Furthermore, if all vehicles were electric and we had a 100% renewable electricity grid, consumers could expect to safeguard approximately AU$1,000-2,000 per year (based on petrol prices of AU$1.40-2.00 per litre).

Electric vehicles need to be charged, but this may or may not be controlled. Uncontrolled charging allows the user to charge their vehicle at any time of the day, while controlled charging relies on maximize benefits by charging during the day, for example, when there is abundant sunlight. Rolling around 16 million electric vehicles on Australian roads would require 205 gigawatts of installed capacity supply the electricity needed for recharging, if it is based on a 100% renewable electricity system.

According to the Australian Bureau of Statistics, there were 23,000 electric vehicles registered in Australia in 2021, out of approximately 20 million vehicles in total. Australia is falling behind other developed countries in the race to adopt this technology.
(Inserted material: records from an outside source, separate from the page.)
Definition GetSessionEnvironmentQ (tenant session : N) : tx (option SessionEnvironmentRow) :=
  query (λ d, environment_row <$> head (List.filter (λ es : env_row * session_row,
    (s_tenant es.2 =?s tenant) && (s_id es.2 =?s session) && live es.2) (env_sessions d))).

(** ** Connections *)

Definition connection_of (env : N) (c : conn_row) : bool := cn_env c =?s env.

Definition GetEnvironmentConnection (env : N) : tx (option conn_row) :=
  query (λ d, head (List.filter (connection_of env) (environment_connections d))).

Definition ReplaceEnvironmentConnectionQ (env gen : N) : tx unit :=
  _ ← constraint_check "environment_connections_environment_id_fkey" (λ d,
        existsb (λ e, e_id e =?s env) (environments d));
  exec (λ d, with_environment_connections d
    (if existsb (connection_of env) (environment_connections d)
     then update_where (connection_of env) (λ c, MkConnection (cn_env c) gen 0) (environment_connections d)
     else environment_connections d ++ [MkConnection env gen 0])).

Definition AdvanceEnvironmentConnection (env : N) (revision : Z) : tx unit :=
  _ ← constraint_check "environment_connections_revision_check" (λ _, 0 <=? revision);
  exec (λ d, with_environment_connections d
    (update_where (connection_of env) (λ c, MkConnection (cn_env c) (cn_gen c) revision) (environment_connections d))).

Definition env_status_ok (s : string) : bool :=
  (s =?s "pending") || (s =?s "connected") || (s =?s "disconnected") || (s =?s "expired") || (s =?s "failed").

Definition status_row (status : string) (e : env_row) : env_row :=
  MkEnvironment (e_id e) (e_session e) status (e_created e).

Definition SetEnvironmentConnectionStatus (env : N) (status : string) : tx unit :=
  _ ← constraint_check "environments_status_check" (λ _, env_status_ok status);
  exec (λ d, with_environments d (update_where (λ e, e_id e =?s env) (status_row status) (environments d))).

Definition DeleteEnvironmentConnection (env : N) : tx unit :=
  exec (λ d, with_environment_connections d
    (List.filter (λ c, negb (connection_of env c)) (environment_connections d))).

(** Environments to reconcile: (environment, Session, tenant). *)
Definition stale_environment (d : db) (after : N) (es : env_row * session_row) : bool :=
  (after <? e_id es.1)%N && live es.2
  && ((e_status es.1 =?s "connected") || existsb (connection_of (e_id es.1)) (environment_connections d)).

Definition ListEnvironmentConnections (after : N) : tx (list (N * N * N)) :=
  query (λ d, take 32 (List.map (λ es : env_row * session_row, (e_id es.1, e_session es.1, s_tenant es.2))
    (sort_by (λ a b : env_row * session_row, (e_id a.1 <=? e_id b.1)%N)
       (List.filter (stale_environment d after) (env_sessions d))))).

(** ** Reserved inputs *)

Definition reservation_is (session id : N) (r : res_row) : bool :=
  (r_session r =?s session) && (r_id r =?s id).

Definition pending_in (session : N) (r : res_row) : bool :=
  (r_session r =?s session) && (r_state r =?s "pending").

Definition batch_length_ok (j : json) : bool :=
  match j with JArr l => (1 <=? Z.of_nat (length l)) && (Z.of_nat (length l) <=? 64) | _ => false end.
(* ===== verification/TurnLog.v ===== *)
(** * TurnLog

    Execution events of a Turn: numbered from one without gaps, counted by the
    Turn, bounded, and never rewritten.  Appending is idempotent: the same
    batch at the same position is accepted again without effect. *)
From stdpp Require Import base tactics list strings numbers relations sorting.
From S2P Require Import Prelude GoJson Contract Items Database Queries SessionLog Turns Relations Tables Scenario Frames Lifecycle Calls EventLog.

(** ** The invariant *)

(** The final event of a Turn may exceed the limit by one. *)
Definition event_limit (t : turn_row) : Z := max_events + (if done_status (t_status t) then 1 else 0).

Definition events_at (d : db) (t : turn_row) : list tevent_row :=
  List.filter (event_of (t_session t) (t_id t)) (turn_events d).

Record events_wf (d : db) : Prop := MkEventsWf {
  ew_ids : NoDup (t_id <$> turns d);
  ew_count t : In t (turns d) → 0 ≤ t_event_count t ≤ event_limit t;
  ew_ordinals t : In t (turns d) → te_ordinal <$> events_at d t = seqZ 1 (t_event_count t);
  ew_turn e : In e (turn_events d) → turn_exists d (te_session e) (te_turn e) = true;
}.

(** Events are only appended, and the numbering is kept. *)
Definition events_relation (d d' : db) : Prop :=
  turn_events d `prefix_of` turn_events d' ∧ (events_wf d → events_wf d').

#[export] Instance events_relation_preorder : PreOrder events_relation.
Proof.
  split.
  - by intros d.
  - intros d1 d2 d3 [P1 W1] [P2 W2]. split; [by etrans|auto].
Qed.

Lemma events_same d d' : turns d' = turns d → turn_events d' = turn_events d → events_relation d d'.
Proof.
  intros Et Ee. split; [by rewrite Ee|]. intros [].
  split; unfold events_at, turn_exists; rewrite ?Et, ?Ee; done.
Qed.

Lemma turn_exists_update d d' p f session id :
  turns d' = update_where p f (turns d) →
  (∀ t, p t = true → t_id (f t) = t_id t ∧ t_session (f t) = t_session t) →
  turn_exists d' session id = turn_exists d session id.
Proof.
  intros E Hf. unfold turn_exists. rewrite E. clear E. unfold update_where.
  induction (turns d) as [|t l IH]; [done|]. cbn. rewrite IH. f_equal.
  destruct (p t) eqn:Ep; [|done]. destruct (Hf t Ep) as [Hi Hs]. unfold turn_is. by rewrite Hi, Hs.
Qed.

(** An update of Turn rows that leaves their numbering alone. *)
Lemma events_update d d' p f :
  turns d' = update_where p f (turns d) → turn_events d' = turn_events d →
  (∀ t, p t = true → t_id (f t) = t_id t ∧ t_session (f t) = t_session t ∧ t_event_count (f t) = t_event_count t) →
  (∀ t, p t = true → done_status (t_status t) = true → done_status (t_status (f t)) = true) →
  events_relation d d'.
Proof.
  intros Et Ee Hf Hd. split; [by rewrite Ee|]. intros [Hi Hc Ho Ht]. split.
  - rewrite Et. change (NoDup (List.map t_id (update_where p f (turns d)))).
    rewrite update_where_map_proj; [done|]. naive_solver.
  - rewrite Et. intros t' H'. apply in_update_where in H' as (t & Hin & ->). specialize (Hc t Hin).
    destruct (p t) eqn:Ep; [|done]. destruct (Hf t Ep) as (_ & _ & ->). specialize (Hd t Ep).
    unfold event_limit in *. destruct (done_status (t_status t)); [rewrite Hd by done; lia|].
    destruct (done_status (t_status (f t))); lia.
  - rewrite Et. intros t' H'. apply in_update_where in H' as (t & Hin & ->). specialize (Ho t Hin).
    unfold events_at in *. rewrite Ee. destruct (p t) eqn:Ep; [|done]. by destruct (Hf t Ep) as (-> & -> & ->).
  - rewrite Ee. intros e He. erewrite turn_exists_update; [by apply Ht|done|]. naive_solver.
Qed.

Section turn_log.
Context `{UUIDs, Oracle, EventSizes}.

Ltac events_other := moves_tac; apply (moves_exec _); intros w; (split; [by apply events_same|cbn; lia]).

#[export] Instance events_relation_log : LogRelation (on_db events_relation).
Proof.
  split; [apply _|..]; intros.
  - unfold AppendSessionEvent. events_other.
  - unfold PutSessionItem. events_other.
  - unfold FinishSessionItems. events_other.
  - apply (moves_exec _). intros w. split; [|cbn; lia]. by eapply events_update.
  - unfold PutSubagentIdentity. events_other.
  - unfold PublishTurnArtifacts. events_other.
  - unfold DeleteUnpublishedTurnArtifacts. events_other.
Qed.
Read more: Government assumes 90% of new car sales in Australia will be electric by 2050. But that’s a destination with no route

4. The vast potential of hydrogen

Solar and wind power are well-established and feasible options for reducing emissions – and are even cheaper than non-renewable sources.

But at the same time, both are variable energy sources that depend on weather, season, geography, and time of day. This can lead to supply shortages, for which alternative sources should be considered.

Hydrogen, which produces no carbon emissions when burned, is a potential option. It can be produced by separating water using electricity from wind and solar sources. It also provides a way to store renewable energy for later use.

With the falling cost of renewables and the scaling up of hydrogen deployment, hydrogen production costs are expected to fall by 30% by 2030. The increase in hydrogen energy storage technologies could lead to other reductions in the cost of variable renewable electricity systems.

the IPCC report also points to the potential of hydrogen in achieving emission reductions in the aviation sector, but notes that this will first require technology improvements and cost reductions.